The MS blastomere, born at the 7-cell stage of development, gives rise to cells that are primarily mesodermal, including cells of the posterior pharynx, and many body muscles. We have previously reported that MS is specified in large part by the activity of the T-box factor TBX-35 (Broitman-Maduro et al., 2006). Embryos homozygous for a putative loss-of-function mutation of
tbx-35,
tm1789, show strong defects in production of posterior pharynx cells and MS-derived body muscles. We are interested in identifying genes that might act in the MS gene network to specify these tissues. Using a candidate gene approach, looking for genes expressed in the early embryo as identified by Baugh et al. (2003), we have found that the homeobox gene Y80D3A.3/dlx-1 may be a factor that acts downstream of TBX-35, and upstream of genes that specify muscle fates. First, by in situ hybridization and GFP reporter,
dlx-1 is activated in the MS lineage, shortly after
tbx-35. This suggests that
dlx-1 may be a target of TBX-35. Indeed, a bacterially-expressed T-box domain of TBX-35 is able to interact with fragments of the
dlx-1 promoter in vitro, suggesting that TBX-35 activates
dlx-1 directly.
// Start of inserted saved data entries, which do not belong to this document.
(* ===== verification/RaftHarness.v ===== *)
(** * The test harness of the Raft peers (src/mit/src/raft/config.go)

    [config] is the Go struct: the simulated network of Labrpc.v, the peers of
    RaftNode.v, what each of them has applied, and which of them are attached.
    The operations that crash, restart, attach and detach a peer are
    computations over it; the readers of the [applyCh] channels are [applier],
    one message at a time.

    - [saved[i]] is a pointer which a running peer shares with the harness:
      [Shared] is the persister of [rafts[i]], [Own p] an object of the harness.
    - The end names ([randstring]) and the peers' random draws are arguments.
    - [testing.T.Fatalf] and [log.Fatalf] are panics.
    - While the tester sleeps or waits the peers and the [applyCh] readers go
      on.  Functions that sleep take what happens meanwhile as an argument. *)
From S2P Require Import Prelude GoRt RaftTypes Labrpc RaftNode RaftNet.
Open Scope Z_scope.

(** What a [saved[i]] points to. *)
Inductive saved_obj (C : Type) : Type :=
| Shared
| Own (p : Persister C).
Arguments Shared {C}.
Arguments Own {C} p.

(** The object [saved[i]] points to, for the peer that runs at [i]. *)
Definition saved_value {C} (o : saved_obj C) (rf : option (Raft C)) : option (Persister C) :=
  match o with Own p => Some p | Shared => option_map persister rf end.

(** Names on the network: servers are [int]s, ends are strings. *)
Abbreviation netname := (Z + string)%type.

Section harness.
Context {V : Type}.
Local Abbreviation Raft := (RaftTypes.Raft Z).
Local Abbreviation ApplyMsg := (RaftTypes.ApplyMsg Z).
Local Abbreviation Persister := (RaftTypes.Persister Z).

Local Abbreviation Network := (Labrpc.Network (Name := netname) (V := V) (A := ())).

Record config : Type := mkCfg {
  cfg_net : Network;
  cfg_n : Z;
  cfg_done : Z;
  rafts : list (option Raft);
  applyErr : list string;
  connected : list bool;
  saved : list (option (saved_obj Z));
  endnames : list (option (list string));
  logs : list (option (gmap Z Z));      (* [None] is a nil map *)
}.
Secondly, overexpression of
dlx-1 by a heat-shock driven transgene results in widespread specification of muscle cells, as detected by activation of the muscle-specifying gene
unc-120 (one of the three factors, along with
hlh-1 and
hnd-1, that have been shown to act together to specify C. elegans muscle; Fukushige et al., 2006), and by in situ hybridization to detect expression of the body muscle myosin gene
myo-3. Third, RNAi of
dlx-1 using a feeding strain produces a strong uncoordinated phenotype, consistent with defective muscle development. Our results suggest that Y80D3A.3/dlx-1 is a component of the mesoderm gene network that acts to specify muscle fates.